Receivables consist primarily of amounts due from vendors for various vendor funding programs, banks for customer credit card and debit card transactions and mobile phone network operators for device sales and commissions. Receivables are stated at their carrying values, net of a reserve for expected credit losses, which is primarily based on historical collection trends. Our allowances for uncollectible receivables were $38 million and $24 million as of January 30, 2021, and February 1, 2020, respectively. We had $88 million and $32 million of write-offs in fiscal 2021 and fiscal 2020, respectively.

Merchandise Inventories

Merchandise inventories are recorded at the lower of cost or net realizable value. The weighted average method is used to determine the cost of inventory which includes costs of in-bound freight to move inventory into our distribution centers. Also included in the cost of inventory are certain vendor allowances. Costs associated with storing and transporting merchandise inventories to our retail stores are expensed as incurred and included in cost of sales.

Our inventory valuation also reflects markdown adjustments for the excess of the cost over the net recovery we expect to realize from the ultimate disposition of inventory, including consideration of any rights we may have to return inventory to vendors for a refund, and establishes a new cost basis. Subsequent changes in facts or circumstances do not result in the reversal of previously recorded markdown adjustments or an increase in the newly established cost basis.

Our inventory valuation reflects adjustments for physical inventory losses (resulting from, for example, theft). Physical inventory is maintained through a combination of full location counts (typically once per year) and more regular cycle counts.

Property and Equipment

Property and equipment is recorded at cost. We depreciate property and equipment to its residual value using the straight-line method over the estimated useful lives of the assets. Leasehold improvements are depreciated over the shorter of their estimated useful lives or the period from the date the assets are placed in service to the end of the lease term, which includes optional renewal periods if they are reasonably certain. Accelerated depreciation methods are generally used for income tax purposes.

When property is retired or otherwise disposed of, the cost and accumulated depreciation are removed from our Consolidated Balance Sheets and any resulting gain or loss is reflected on our Consolidated Statements of Earnings.

Repairs and maintenance costs are expensed as incurred.

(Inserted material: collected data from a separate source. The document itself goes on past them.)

(* ===== verification/Ext2.v ===== *)
(** * ext2

    [VFS/Ext2Fs]: block group descriptors, inodes, the map from the blocks of a file to
    blocks of the disk, allocation in the bitmaps, reading and writing files.  The
    superblock, the descriptors and the inodes are byte lists with fields ([Disk]). *)

From Stdlib Require Import ZArith Lia Bool.
From stdpp Require Import base gmap list numbers.
From S2P Require Import Prelude Disk.

(** ** A bitmap over raw bytes ([Prism/Containers/Bitmap.hpp])

    [Raw()] is the storage that is read from and written to the disk; bit [i] lives in
    byte [i / 8]. *)
Class RawBitmap := {
  raw_Get : list Z -> Z -> bool;
  raw_Set : list Z -> Z -> bool -> list Z;
  raw_Set_length b i v : length (raw_Set b i v) = length b;
  raw_Set_bytes b i v : Forall byte b -> Forall byte (raw_Set b i v);
  raw_Get_Set b i v j : Forall byte b -> 0 <= i < 8 * Z.of_nat (length b) -> 0 <= j ->
    raw_Get (raw_Set b i v) j = if i =? j then v else raw_Get b j;
  raw_Get_full b i : 0 <= i -> b !! Z.to_nat (i / 8) = Some 0xff -> raw_Get b i = true
}.

Module Ext2.
(* ===== verification/Ext2Files.v ===== *)
(** * ext2: the contents of files

    A file is the sequence of its bytes, found through the block map; [ReadINode] and
    [WriteINode] are related to it. *)

From Stdlib Require Import ZArith Lia Bool.
From stdpp Require Import base gmap list numbers.
From S2P Require Import Prelude Disk Ext2 Ext2Proofs.

Import Ext2.

Section Files.
Context {D : Type} {Dev : Device D} {Bits : RawBitmap} (uninit : list Z).
Implicit Types fs : Ext2Fs D.

(** Byte [i] of a file, and a range of bytes. *)
Definition byte_at fs (meta : list Z) (i : Z) : Z :=
  device_byte (m_Device fs) (GetINodeBlock fs meta (i / m_BlockSize fs) * m_BlockSize fs + i mod m_BlockSize fs).
Definition file_extent fs (meta : list Z) (off n : Z) : list Z := byte_at fs meta <$> seqZ off n.

Lemma file_extent_length fs meta off n : length (file_extent fs meta off n) = Z.to_nat n.
Proof. unfold file_extent. now rewrite length_fmap, length_seqZ. Qed.
Lemma file_extent_app fs meta off n m : 0 <= n -> 0 <= m ->
  file_extent fs meta off (n + m) = file_extent fs meta off n ++ file_extent fs meta (off + n) m.
Proof. intros Hn Hm. unfold file_extent. now rewrite seqZ_app, fmap_app by trivial. Qed.

Lemma block_size_pos fs : fs_ok fs -> 0 < m_BlockSize fs.
Proof. intros (-> & H & _). lia. Qed.

(** Inside one block the bytes are consecutive on the device. *)
Lemma file_extent_block fs meta off n : fs_ok fs -> 0 <= n -> off mod m_BlockSize fs + n <= m_BlockSize fs ->
  file_extent fs meta off n =
    extent (m_Device fs) (GetINodeBlock fs meta (off / m_BlockSize fs) * m_BlockSize fs + off mod m_BlockSize fs) (Z.to_nat n).
Proof.
  intros Hok Hn Hfit. pose proof (block_size_pos fs Hok) as HB. unfold file_extent, extent.
  rewrite Z2Nat.id by trivial. apply list_eq. intros k. rewrite !list_lookup_fmap.
  destruct (Nat.lt_ge_cases k (Z.to_nat n)) as [Hk|Hk].
  - rewrite !lookup_seqZ_lt by lia. cbn. f_equal. unfold byte_at.
    pose proof (Z.div_mod off (m_BlockSize fs) ltac:(lia)) as Hd. pose proof (Z.mod_pos_bound off (m_BlockSize fs) HB) as Hm.
    replace ((off + Z.of_nat k) / m_BlockSize fs) with (off / m_BlockSize fs)
      by (apply (Z.div_unique _ _ _ (off mod m_BlockSize fs + Z.of_nat k)); lia).
    replace ((off + Z.of_nat k) mod m_BlockSize fs) with (off mod m_BlockSize fs + Z.of_nat k)
      by (apply (Z.mod_unique _ _ (off / m_BlockSize fs)); lia).
    f_equal. lia.
  - now rewrite !lookup_seqZ_ge by lia.
Qed.

(** ** Reading *)
Definition blocks_in fs (meta : list Z) (n : Z) : Prop := forall k, 0 <= k < n -> block_in fs (GetINodeBlock fs meta k).
(** Writing the descriptor alone is the update with the bitmap left as it is. *)
Lemma write_descriptor_same fs n g desc : groups_ok fs n -> 0 <= g < n -> length desc = sizeof_BlockGroupDescriptor -> Forall byte desc ->
  same_bytes (update_group fs g (bitmap fs g) desc) (WriteBlockGroupDescriptor fs desc g).
Proof.
  intros Hg Hgn Hl Hb. destruct (bitmap_in fs n g Hg Hgn) as [H0 H1]. destruct (descriptor_in fs n g Hg Hgn) as [H2 H3].
  destruct (go_fs _ _ Hg) as (HB & HL & _). unfold update_group, WriteBlockGroupDescriptor, dev_write.
  split; cbn [m_Device with_device m_BlockSize m_BlocksPerGroup]; rewrite ?device_Write_size; trivial. intros i.
  rewrite descriptor_offset_with.
  rewrite !device_Write_spec; rewrite ?device_Write_size, ?Hl, ?bitmap_length; trivial; try lia; [|apply extent_bytes].
  destruct (decide _); [reflexivity|].
  pose proof (write_back (m_Device fs) (bitmap_block fs g * m_BlockSize fs) (Z.to_nat (m_BlockSize fs)) i H0 ltac:(lia)) as Hw.
  fold (bitmap fs g) in Hw. rewrite device_Write_spec, bitmap_length in Hw; rewrite ?bitmap_length; trivial; [easy|lia|apply extent_bytes].
Qed.

(** ** Allocation *)
(** The free blocks the descriptor of a group records; the first group beyond group 0 that has any. *)
Definition free_blocks fs (g : Z) : Z := get_field FreeBlockCount (descriptor fs g).
Definition first_group fs (n g : Z) : Prop := 1 <= g < n /\ 0 < free_blocks fs g /\ forall g', 1 <= g' < g -> free_blocks fs g' = 0.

Major renewals or replacements that substantially extend the useful life of an asset are capitalized and depreciated.

Costs associated with the acquisition or development of software for internal use are capitalized and amortized over the expected useful life of the software, generally from two years to five years. A subsequent addition, modification or upgrade to internal-use software is capitalized to the extent that it enhances the software's functionality. Capitalized software is included in Fixtures and equipment on our Consolidated Balance Sheets. Software maintenance and training costs are expensed in the period incurred. The costs of developing software for sale to customers is expensed as incurred until technological feasibility is established, which generally leads to expensing substantially all costs.

Estimated useful lives by major asset category are as follows (in years):

Asset Category

Useful Life

Buildings

5-35

Leasehold improvements

2-10

Fixtures and equipment

2-15

Impairment of Long-Lived Assets

Long-lived assets are evaluated for impairment whenever events or changes in circumstances indicate that the carrying value may not be recoverable. When evaluating long-lived assets with impairment indicators for potential impairment, we first compare the carrying value of the asset to its estimated undiscounted future cash flows. If the sum of the estimated undiscounted future cash flows is less than the carrying value of the asset, we calculate an impairment loss. The impairment loss calculation compares the carrying value of the asset to its estimated fair value, which is typically based on estimated discounted future cash flows. We recognize an impairment loss if the amount of the asset's carrying value exceeds the asset's estimated fair value.

We evaluate locations for triggering events on a quarterly basis. For store locations, our primary indicator that asset carrying values may not be recoverable is negative store operating income for the most recent 12-month period. We also monitor other factors when evaluating store locations for impairment, including significant changes in the manner of use or expected life of the assets or significant changes in our business strategies.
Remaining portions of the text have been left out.